My one gripe with this film lies in the fact that the script struggles to go beyond the surface of its themes related to politics, humanity, and self-discovery. And by the time the ending comes around [and everything is wrapped up nicely], it all feels a little pointless, if not just to shock the viewers.
So, take that as what you will. But I definitely still had a good time watching this despite the amount of eyebrow raising that ensued. Look out for my full review on Screen Rant.
The Zone of Interest | Director: Jonathan Glazer
Cannes Synopsis: The commandant of Auschwitz, Rudolf Höss, and his wife Hedwig, strive to build a dream life for their family in a house and garden next to the camp.
Review: I’m not really sure why, but I did not have a good time watching Jonathan Glazer’s latest feature at all. Perhaps that’s due to the methodical storytelling approach, or maybe it’s because of the content of story. But one thing that’s certain is that it did not sit right with me at all.
First, let me start off by saying that viewers will not learn anything new by watching this film. Instead of expecting a history lesson (on an already well-known genocide), this film is an experience, albeit a bleak one at that. I say that not to criticize, but to emphasize that the horrors throughout this film are never shown on screen–and for great reason. However, the filmmakers included horrifying sounds and subtle imagery, and it feels just as chilling.
Despite my feelings on this feature, the film itself is great and really emphasizes the cruelty of the Holocaust even though nothing technically happens on screen, a well-intentioned decision by the filmmakers. Therefore, my star rating below reflects that. But watching a German family happily go about their lives just wasn’t of interest to me–especially for 1 h and 46 minutes.
With this kind of film, the pacing has to be damn-near flawless. But for me, it simply wasn’t. This unnerving feature could have been a short film but with greater impact as such.
Perdidos en la Noche (Lost in the Night) | Director: Amat Escalante
Cannes Synopsis: Emiliano lives in a small mining town in Mexico. Motivated by a deep sense of justice, he searches for those responsible for the disappearance of his activist mother who was standing up for local jobs against an international mining company. Receiving no help from the police or judicial system, he finds a clue that leads him to the wealthy Aldama Family, where he meets a famous artist, his celebrity wife and their beautiful daughter. It’s not long before he has a job at their home and becomes determined to uncover the secrets beneath the surface.
Review: Amat Escalante’s feature about the injustices faced in a Mexican mining town is a mixed bag of efforts. Despite its gutsy opening, which is able to quickly grab the attention of viewers, the momentum established early on fizzles out just as rapidly.
It’s not entirely clear what some of the character motivations were when it comes to their actions, which makes Perdidos en la Noche a frustrating watch. However, the unraveling of the truth/story is where viewers may find Escalante’s crime mystery most interesting. Think of this as a slow burn with pockets of excitement scattered throughout. But don’t expect an earth-shattering viewing experience.

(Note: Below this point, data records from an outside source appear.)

Definition tool_of_name (name : string) : option Server.Domain :=
  if String.eqb name "oci-compute" then Some Server.compute
  else if String.eqb name "oci-storage-network" then Some Server.storage_network
  else if String.eqb name "oci-database-analytics" then Some Server.database_analytics
  else if String.eqb name "oci-monitoring-security" then Some Server.monitoring_security
  else None.

(** The three kinds of inbound call: an undeclared tool, a declared tool
    with arguments its input union rejects, a well-formed call. *)
Inductive CallClass :=
| UnknownTool
| InvalidArguments (d : Server.Domain)
| WellFormed (d : Server.Domain) (input : JVal).

Definition classify (is_email : string -> bool) (name : string) (args : JVal)
  : CallClass :=
  match tool_of_name name with
  | None => UnknownTool
  | Some d =>
      match parse (Server.input_schema is_email d) args with
      | None => InvalidArguments d
      | Some input => WellFormed d input
      end
  end.

(** ** A small backend for the examples

    Its state counts the calls made so far.  Call number [fail_at]
    (counting from 0) is rejected with [error]; every other call resolves
    with a fixed response of the expected shape. *)

Definition sample_response (sh : Shape) : Resp sh :=
  match sh with
  | SPage => {| items := [JStr "item-a"; JStr "item-b"]; opcNextPage := JUndef |}
  | SResource => [("id", JStr "ocid1.resource"); ("displayName", JStr "sample")]
  | SObjects => None
  | SValue => "namespace"
  | SVoid => tt
  end.

Definition sample_world (fail_at : option nat) (error : JsError) : World nat :=
  {| respond := fun sh _ _ _ n =>
       (if bool_decide (fail_at = Some n) then inl error else inr (sample_response sh),
        S n);
     now := fun n => (1700000000000, n) |}.

Definition sample_client : OCIClientManager :=
  {| authConfig := JObj [("tenancyId", JStr "ocid1.tenancy"); ("region", JStr "us-ashburn-1")];
     provider := {| provider_tenancyId := JStr "ocid1.tenancy";
                    provider_userId := JStr "ocid1.user";
                    provider_keyFingerprint := JStr "aa:bb";
                    provider_privateKey := "key";
                    provider_region := JStr "us-ashburn-1" |} |}.

(** The rejection [{ statusCode: 404, message: 'NotFound' }]. *)
Definition not_found : JsError :=
  {| err_mcp := None;
     err_isError := true;
     err_statusCode := JNum 404;
     err_code := JUndef;
     err_message := JStr "NotFound";
     err_toString := "Error: NotFound" |}.

(** The handler the router selects for a domain. *)
Definition handler (is_email : string -> bool) (c : OCIClientManager)
    (d : Server.Domain) (args : JVal) : Prog JVal :=
  match d with
  | Server.compute => Server.handleComputeTool c args
  | Server.storage_network => Server.handleStorageNetworkTool c args
  | Server.database_analytics => Server.handleDatabaseAnalyticsTool c args
  | Server.monitoring_security => Server.handleMonitoringSecurityTool is_email c args
  end.

(** ** The error classifier as the specification words it

    "If the error carries a statusCode, the result is
    [OCI API Error ({statusCode}): {message}]; else if it carries a code,
    [OCI Error ({code}): {message}]; else [OCI Error: {message}] using the
    error's message or its string form." *)
Definition classification_as_stated (e : JsError) : string :=
  if negb (is_undefined (err_statusCode e)) then
    "OCI API Error (" +:+ to_string (err_statusCode e) +:+ "): "
    +:+ to_string (err_message e)
  else if negb (is_undefined (err_code e)) then
    "OCI Error (" +:+ to_string (err_code e) +:+ "): " +:+ to_string (err_message e)
  else
    "OCI Error: " +:+ to_string (err_message e ||| JStr (err_toString e)).

(** An HTTP failure without a message: [{ statusCode: 502, message: '' }]. *)
Definition bad_gateway : JsError :=
  {| err_mcp := None;
     err_isError := true;
     err_statusCode := JNum 502;
     err_code := JUndef;
     err_message := JStr EmptyString;
     err_toString := "Error" |}.

(** The text of an error's message, or ['Unknown error'] when the message
    is empty or absent. *)
Definition message_text (e : JsError) : string :=
  if truthy (err_message e) then to_string (err_message e) else "Unknown error".

(** [word] occurs in [text]. *)
Definition mentions (text word : string) : bool :=
  match String.index 0 word text with
  | Some _ => true
  | None => false
  end.

(** ** Requests the specification spells out *)

(** The request of [createAutonomousDatabase] for a payload [data] that
    supplies none of the optional fields. *)
Definition createAdbRequest_defaults (data : JVal) : JVal :=
  JObj [("createAutonomousDatabaseDetails",
         JObj [("compartmentId", data!."compartmentId");
               ("dbName", data!."dbName");
               ("cpuCoreCount", data!."cpuCoreCount");
               ("dataStorageSizeInTBs", data!."dataStorageSizeInTBs");
               ("adminPassword", data!."adminPassword");
               ("displayName", data!."dbName");
               ("dbVersion", JUndef);
               ("dbWorkload", JStr "OLTP");
               ("isAutoScalingEnabled", JBool false);
               ("isFreeTier", JBool false);
               ("licenseModel", JStr "LICENSE_INCLUDED");
               ("subnetId", JUndef);
               ("nsgIds", JUndef)])].

(** The call a trace entry records. *)
Definition call_of (e : Entry) : string * string * JVal :=
  (e_client e, e_method e, e_request e).

(** The environment of a host that only sets a region. *)
Definition region_only : gmap string string := {[ "OCI_REGION" := "us-ashburn-1" ]}.

(** The two requests of a network security group creation. *)
Definition createNsgRequest (data : JVal) : JVal :=
  JObj [("createNetworkSecurityGroupDetails",
         JObj [("compartmentId", data!."compartmentId");
               ("vcnId", data!."vcnId");
               ("displayName", data!."displayName")])].

Definition addRuleRequest (id rule : JVal) : JVal :=
  JObj [("networkSecurityGroupId", id);
        ("addNetworkSecurityGroupSecurityRulesDetails",
         JObj [("securityRules", JArr [rule])])].

Definition create_nsg_call (data : JVal) : string * string * JVal :=
  ("virtualNetworkClient", "createNetworkSecurityGroup", createNsgRequest data).

Definition add_rule_call (id rule : JVal) : string * string * JVal :=
  ("virtualNetworkClient", "addNetworkSecurityGroupSecurityRules",
   addRuleRequest id rule).

(** A creation payload with three inline rules. *)
Definition ingress (protocol : string) : JVal :=
  JObj [("direction", JStr "INGRESS"); ("protocol", JStr protocol)].

Definition sample_nsg_data : JVal :=
  JObj [("compartmentId", JStr "ocid1.compartment");
        ("vcnId", JStr "ocid1.vcn");
        ("displayName", JStr "web");
        ("securityRules", JArr [ingress "6"; ingress "17"; ingress "1"])].

Definition sample_nsg_input : JVal :=
  JObj [("action", JStr "create");
        ("resourceType", JStr "network-security-group");
        ("data", sample_nsg_data)].

(** ** Pagination *)

(** The pages fetched by the calls of a trace, oldest first. *)
Definition pages_of (new : list Entry) : list Page := omap e_page new.

(** The items of a sequence of pages. *)
Definition items_of (pages : list Page) : list JVal := concat (map items pages).

(** Every page the list operation [client.method] can answer with holds at
    least one item. *)
Definition nonempty_pages {W} (w : World W) (client method : string) : Prop :=
  forall request st page st',
    respond w SPage client method request st = (inr page, st') ->
    items page <> [].

(** A backend whose list operations answer with an empty page and a
    next-page token, forever. *)
Definition empty_pages_world : World unit :=
  {| respond := fun sh _ _ _ st =>
       (match sh as s return JsError + Resp s with
        | SPage => inr {| items := []; opcNextPage := JStr "next" |}
        | SResource => inr (sample_response SResource)
        | SObjects => inr (sample_response SObjects)
        | SValue => inr (sample_response SValue)
        | SVoid => inr (sample_response SVoid)
        end, st);
     now := fun st => (0, st) |}.

(** A backend whose list operations answer with a page of one item and a
    next-page token, forever. *)
Definition endless_pages_world : World unit :=
  {| respond := fun sh _ _ _ st =>
       (match sh as s return JsError + Resp s with
        | SPage => inr {| items := [JStr "item"]; opcNextPage := JStr "next" |}
        | SResource => inr (sample_response SResource)
        | SObjects => inr (sample_response SObjects)
        | SValue => inr (sample_response SValue)
        | SVoid => inr (sample_response SVoid)
        end, st);
     now := fun st => (0, st) |}.

(** A backend with three pages of one item each: the state is the number
    of the next page; the first two pages carry a next-page token. *)
Definition three_pages_world : World nat :=
  {| respond := fun sh _ _ _ n =>
       (match sh as s return JsError + Resp s with
        | SPage =>
            inr {| items := [JNum (Z.of_nat n)];
                   opcNextPage := if Nat.ltb n 2
                                  then JStr ("page-" +:+ string_of_Z (Z.of_nat (S n)))
                                  else JUndef |}
        | SResource => inr (sample_response SResource)
        | SObjects => inr (sample_response SObjects)
        | SValue => inr (sample_response SValue)
        | SVoid => inr (sample_response SVoid)
        end, S n);
     now := fun n => (0, n) |}.

(** * Vocabulary of the further properties *)

(** ** Validation *)

(** The members a [z.object] schema keeps: the loop of [parse] over the
    shape, as a function of its own. *)
Fixpoint parse_shape (shape : list (string * Schema)) (fields : JObject)
  : option JObject :=
  match shape with
  | [] => Some []
  | (k, sk) :: rest =>
      match parse sk (obj_get k fields), parse_shape rest fields with
      | Some x, Some rest' =>
          Some (match x with
                | JUndef => if obj_has k fields then (k, x) :: rest' else rest'
                | _ => (k, x) :: rest'
                end)
      | _, _ => None
      end
  end.

(** [k] is one of the keys a shape declares. *)
Definition declares (shape : list (string * Schema)) (k : string) : bool :=
  existsb (String.eqb k) (map fst shape).

(** [undefined] or a string: the values [z.string().optional()] accepts. *)
Definition optional_string (v : JVal) : Prop :=
  v = JUndef \/ exists s, v = JStr s.

(** A string of at least one character: the values [z.string().min(1)]
    accepts. *)
Definition nonempty_string (v : JVal) : Prop :=
  exists s, v = JStr s /\ s <> EmptyString.

(** ** The backend calls of a program *)

(** Every call [p] can perform, whatever the backend answers, satisfies
    [Q]. *)
Fixpoint Calls {A} (Q : string -> string -> JVal -> Prop) (p : Prog A) : Prop :=
  match p with
  | Ret _ => True
  | Throw _ => True
  | Call sh c m req k => Q c m req /\ forall r, Calls Q (k r)
  | DateNow k => forall t, Calls Q (k t)
  end.

(** [p] performs at most [n] calls, whatever the backend answers. *)
Fixpoint AtMost {A} (n : nat) (p : Prog A) : Prop :=
  match p with
  | Ret _ => True
  | Throw _ => True
  | Call sh c m req k =>
      match n with
      | O => False
      | S n' => forall r, AtMost n' (k r)
      end
  | DateNow k => forall t, AtMost n (k t)
  end.

(** The SDK methods that only read: [list...], [get...] and
    [summarizeMetricsData]. *)
Definition read_only (method : string) : bool :=
  String.prefix "list" method || String.prefix "get" method
  || String.prefix "summarize" method.

(** The resource a call resolved with. *)
Definition e_resource (e : Entry) : option JObject :=
  match e with
  | {| e_shape := SResource; e_settled := inr r |} => Some r
  | _ => None
  end.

Above all, what really hurts Perdidos en la Noche are the serious pacing issues. I’m sure there’s a great movie in here somewhere, but with the energy fluctuating so much and not knowing/learning much about most of the characters often makes the film drag.
The ending also doesn’t feel as satisfying as it could have been, especially with some questions left up in the air and unanswered. But it’s also a good commentary on how unsolved crimes (and even solved ones) don’t always give us the closure we deserve.
So, there you have it. It’s not the best executed story, but there are pieces to take away from it that are of value and can offer quite a bit of entertainment too.